This systematic trend towards ‘elected dictatorships’ is widely opposed within these countries and on the continent in general. Yet little has been done to counteract it by regional organizations. In fact, in May 2015, a plan to restrict West African presidents to two terms in office was dropped ‘for the time being’ by heads of state at an ECOWAS summit. The Gambia and Togo – both of which had presidents in their third term of office – opposed the proposal. Domestically, there has been more resistance to this erosion of democracy, both from official parliamentary opposition parties where existent, and from citizens involved in protests. In some countries, this opposition has been effective.
In Burkina Faso in 2014, it was mass protests and revolution that brought about an effective resistance to efforts by Blaise Compaoré to extend his presidency; in Angola, José Eduardo dos Santos stepped down in 2017 after 38 years in office, and in Zimbabwe that same year Robert Mugabe was forced into retirement after 37 years in power in what was, in effect, an army-supported coup. The dynamics of the struggles to resist the erosion of constitutions limiting presidential terms of office differ considerably from case to case, and the effectiveness of those opposing such anti-democratic moves has also varied considerably. In this – the 13th of our series – we re-examine one of the cases discussed in our first and second issues– that of Burundi.
Burundi: The first presidency of Pierre Nkurunziza
Presidential and parliamentary elections took place in 2005 and Pierre Nkurunziza, once a leader of a rebel group, was elected president. A 2005 report on the reasons for Burundi’s poor economic performance since the 1960s suggested ‘poor governance’ was largely responsible, although Burundi had certain inherent disadvantages being small, heavily rural, land-locked and ‘over-populated’. The report argued that:
Most of post-colonial Burundi’s history has been dominated by military dictatorships. Three military Tutsi presidents (all) from Rutovu, a commune of the Southern province of Bururi, have been at the helm of the country for 34 years out of 41 since the country’s independence in 1962. Increasingly, the leadership’s greed and poor governance have generated grievances which, in turn, have led to a cycle of civil wars. From independence, the country has recorded five episodes of civil war that have claimed more than 500,000 lives and have produced about a million refugees. The latest civil war has been raging for ten years, so it is hardly surprising that the country’s economy is currently in tatters.

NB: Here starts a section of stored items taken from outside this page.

(* ===== verification/VMASpec.v ===== *)
(** What the address range manager promises: its regions as a sorted list of
    spans, lookups, and the pages that are mapped. *)
From stdpp Require Import base gmap list fin_maps sets.
From Stdlib Require Import ZArith Lia Sorting.Sorted.
From S2P Require Import Prelude RBTree RBRep RBInsert RBSearch RBErase PMM VMA VMAInv VMAOps VMATree.

Open Scope Z_scope.
Open Scope c_scope.

(** * Spans *)

Definition sp_start (x : span) : Z := x.1.1.
Definition sp_pages (x : span) : Z := x.1.2.
Definition sp_flags (x : span) : Z := x.2.
Definition sp_end (x : span) : Z := sp_start x + sp_pages x * 4096.

(** A whole number of pages, at least one, that does not reach the end of the
    address space. *)
Definition span_ok (x : span) : Prop :=
  0 <= sp_start x /\ sp_start x mod 4096 = 0 /\ 1 <= sp_pages x /\ sp_end x < 2 ^ 64.

(** In address order, without overlap. *)
Definition spaced (S : list span) : Prop := Forall span_ok S /\ StronglySorted (fun x y => sp_end x <= sp_start y) S.

(** Page number [p] is mapped with flags [f]. *)
Definition mapped (S : list span) (p f : Z) : Prop :=
  exists x, x ∈ S /\ sp_start x <= 4096 * p < sp_end x /\ sp_flags x = f.

Definition spans (s : vma_state) (T : list Z) : list span := span_of (regions s) <$> T.

(** The state of a page map whose regions are [S]. *)
Record vma_ok (conf : vm_conf) (s : vma_state) (T : list Z) : Prop := {
  ok_inv : exists L F, vma_inv conf s T [] L F;
  ok_spaced : spaced (spans s T)
}.

Lemma spaced_app S1 S2 : spaced (S1 ++ S2) <-> spaced S1 /\ spaced S2 /\ forall x y, x ∈ S1 -> y ∈ S2 -> sp_end x <= sp_start y.
Proof.
  unfold spaced. rewrite Forall_app. induction S1 as [|z S1 IH]; simpl.
  - split; [intros [[_ A] B]; split; [split; constructor|]; split; [now split|set_solver]|]. intros (_ & [A B] & _). auto.
  - split.
    + intros [[H1 H2] H3]. apply StronglySorted_inv in H3 as [H3 H4]. apply Forall_cons in H1 as [H0 H1]. destruct (proj1 IH ltac:(auto)) as ([A1 A2] & A3 & A4).
      rewrite List.Forall_app in H4. destruct H4 as [H4 H5]. split; [split; [now constructor|now constructor]|]. split; [exact A3|].
      intros x y [->|Hx]%elem_of_cons Hy; [|auto]. rewrite List.Forall_forall in H5. apply H5. now apply list_elem_of_In.
    + intros ([H1 H2] & H3 & H4). apply Forall_cons in H1 as [H0 H1]. apply StronglySorted_inv in H2 as [H2 H5].
      destruct (proj2 IH) as [[A1 A2] A3]; [split; [now split|]; split; [exact H3|]; intros x y Hx Hy; apply H4; set_solver|].
      split; [split; [now constructor|exact A2]|]. constructor; [exact A3|]. apply List.Forall_app. split; [exact H5|].
      apply List.Forall_forall. intros y Hy. apply H4; [set_solver|now apply list_elem_of_In].
Qed.

Lemma spaced_cons x S : spaced (x :: S) <-> span_ok x /\ spaced S /\ forall y, y ∈ S -> sp_end x <= sp_start y.
Proof.
  change (x :: S) with ([x] ++ S). rewrite spaced_app. split.
  - intros ([H1 _] & H2 & H3). apply Forall_cons in H1 as [H1 _]. split; [exact H1|]. split; [exact H2|]. intros y Hy. apply H3; set_solver.
  - intros (H1 & H2 & H3). split; [split; [now constructor|repeat constructor]|]. split; [exact H2|]. intros a y [->|Ha]%elem_of_cons Hy; [auto|set_solver].
Qed.

Lemma spaced_ok S x : spaced S -> x ∈ S -> span_ok x.
Proof. intros [H _] Hx. rewrite Forall_forall in H. auto. Qed.

Lemma span_pos x : span_ok x -> sp_start x < sp_end x.
Proof. unfold span_ok, sp_end. lia. Qed.

(** Two ranges that do not overlap. *)
Definition apart_from (a e : Z) (x : span) : Prop := e <= sp_start x \/ sp_end x <= a.

(** A new span goes between those that start before it and those behind. *)
Lemma spaced_insert S1 S2 x : spaced (S1 ++ S2) -> span_ok x -> Forall (apart_from (sp_start x) (sp_end x)) (S1 ++ S2) ->
  Forall (fun y => sp_start y <= sp_start x) S1 -> Forall (fun y => sp_start x < sp_start y) S2 -> spaced (S1 ++ x :: S2).
Proof.
  intros Hs Hx Ha H1 H2. pose proof (span_pos _ Hx) as Hp. rewrite Forall_forall in Ha, H1, H2.
  assert (HA : forall y, y ∈ S1 -> sp_end y <= sp_start x).
  { intros y Hy. specialize (H1 y Hy). assert (Hok : span_ok y) by (apply (spaced_ok _ _ Hs); set_solver). pose proof (span_pos _ Hok).
    destruct (Ha y ltac:(set_solver)); lia. }
  assert (HB : forall y, y ∈ S2 -> sp_end x <= sp_start y).
  { intros y Hy. specialize (H2 y Hy). assert (Hok : span_ok y) by (apply (spaced_ok _ _ Hs); set_solver). pose proof (span_pos _ Hok).
    destruct (Ha y ltac:(set_solver)); lia. }
  apply spaced_app in Hs as (Hs1 & Hs2 & Hs3). apply spaced_app. split; [exact Hs1|]. split; [now apply spaced_cons|].
  intros y z Hy [->|Hz]%elem_of_cons; auto.
Qed.

(** The end of a region as the code computes it. *)
Lemma region_end_ok r : span_ok (v_start r, v_count r, v_flags r) -> region_end r = sp_end (v_start r, v_count r, v_flags r).
Proof.
  unfold span_ok, region_end, sp_end, sp_start, sp_pages, PAGE_SIZE, u64. simpl. intros (H1 & _ & H2 & H3).
  rewrite (Z.mod_small (v_count r * 4096)) by lia. apply Z.mod_small. lia.
Qed.

(** * Lookups in the tree *)

Section Find.
Context (s : vma_state) (addr : Z).
Let st := start_at (regions s).

Fixpoint find_le (t : tree) (best : Z) : Z :=
  match t with
  | E => best
  | N _ l a r => if st a <=? addr then find_le r a else find_le l best
  end.

Fixpoint find_gt (t : tree) (best : Z) : Z :=
  match t with
  | E => best
  | N _ l a r => if addr <? st a then find_gt l a else find_gt r best
  end.

Lemma rd_start x : is_Some (regions s !! x) -> rd v_start s x = Ok (st x).
Proof. intros [r Hr]. rewrite (rd_ok _ _ _ _ Hr). unfold st, start_at. now rewrite Hr. Qed.

Lemma find_le_loop root t p best fuel : rep (rb_nodes s) root (plug p t) -> (forall x, x ∈ inorder t -> is_Some (regions s !! x)) -> (length (inorder t) < fuel)%nat ->
  loop fuel (fun '(cur, best) =>
    if nonnull cur then
      let* start := rd v_start s cur in
      if start <=? addr then let* r := ld n_right (rb_nodes s) cur in Ok (inl (r, cur))
      else let* l := ld n_left (rb_nodes s) cur in Ok (inl (l, best))
    else Ok (inr best)) (ptr t, best) = Ok (find_le t best).
Proof.
  revert p best fuel. induction t as [|c l IHl a r IHr]; intros p best fuel Hr Hm Hf; (destruct fuel as [|fuel]; [lia|]); [reflexivity|].
  cbn [loop ptr find_le]. unfold nonnull. rewrite (proj2 (Z.eqb_neq _ _) (rep_nonnull Hr)). cbn [negb].
  rewrite rd_start by (apply Hm; simpl; set_solver). rewrite (ld_left Hr), (ld_right Hr). cbn [bind].
  destruct (st a <=? addr); [apply (IHr (FR c l a :: p))|apply (IHl (FL c a r :: p))]; auto; try (intros x Hx; apply Hm; simpl; set_solver); simpl in Hf; rewrite length_app in Hf; simpl in Hf; lia.
Qed.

As of 2006, the Burundian government started negotiating with the Hutu-led Parti pour la libération du peuple Hutu (PALIPEHUTU) and rebels from their armed wing, Forces nationales de libération, (FROLINA) to bring peace to the country. The UN shut down its peacekeeping mission and re-focused on helping with reconstruction. Rwanda, the DRC and Burundi relaunched the regional Economic Community of the Great Lakes Countries. In addition, in 2007, Burundi, along with Rwanda, joined the East African Community. However, the terms of the September 2006 Ceasefire between the government and the last remaining armed opposition group, the FROLINA, were still not totally in place, and senior FROLINA members subsequently left the truce monitoring team, claiming that their security was threatened.
In September 2007, rival FROLINA factions clashed in the capital, killing 20 fighters and causing residents to begin fleeing. Rebel raids were reported in other parts of the country. The rebel factions disagreed with the government over disarmament and the release of political prisoners. In late 2007 and early 2008, FROLINA fighters attacked government-protected camps where former combatants were living. The homes of rural residents were also pillaged. In late March 2008, the FROLINA called on parliament to adopt a law guaranteeing them ‘provisional immunity’ from arrest. This would cover ordinary crimes, but not grave violations of international humanitarian law like war crimes or crimes against humanity. Even though the government had granted this in the past, the FROLINA was unable to obtain the provisional immunity requested and, on 17 April 2008, the FROLINA bombarded Bujumbura. The Burundian army fought back and the FROLINA suffered heavy losses.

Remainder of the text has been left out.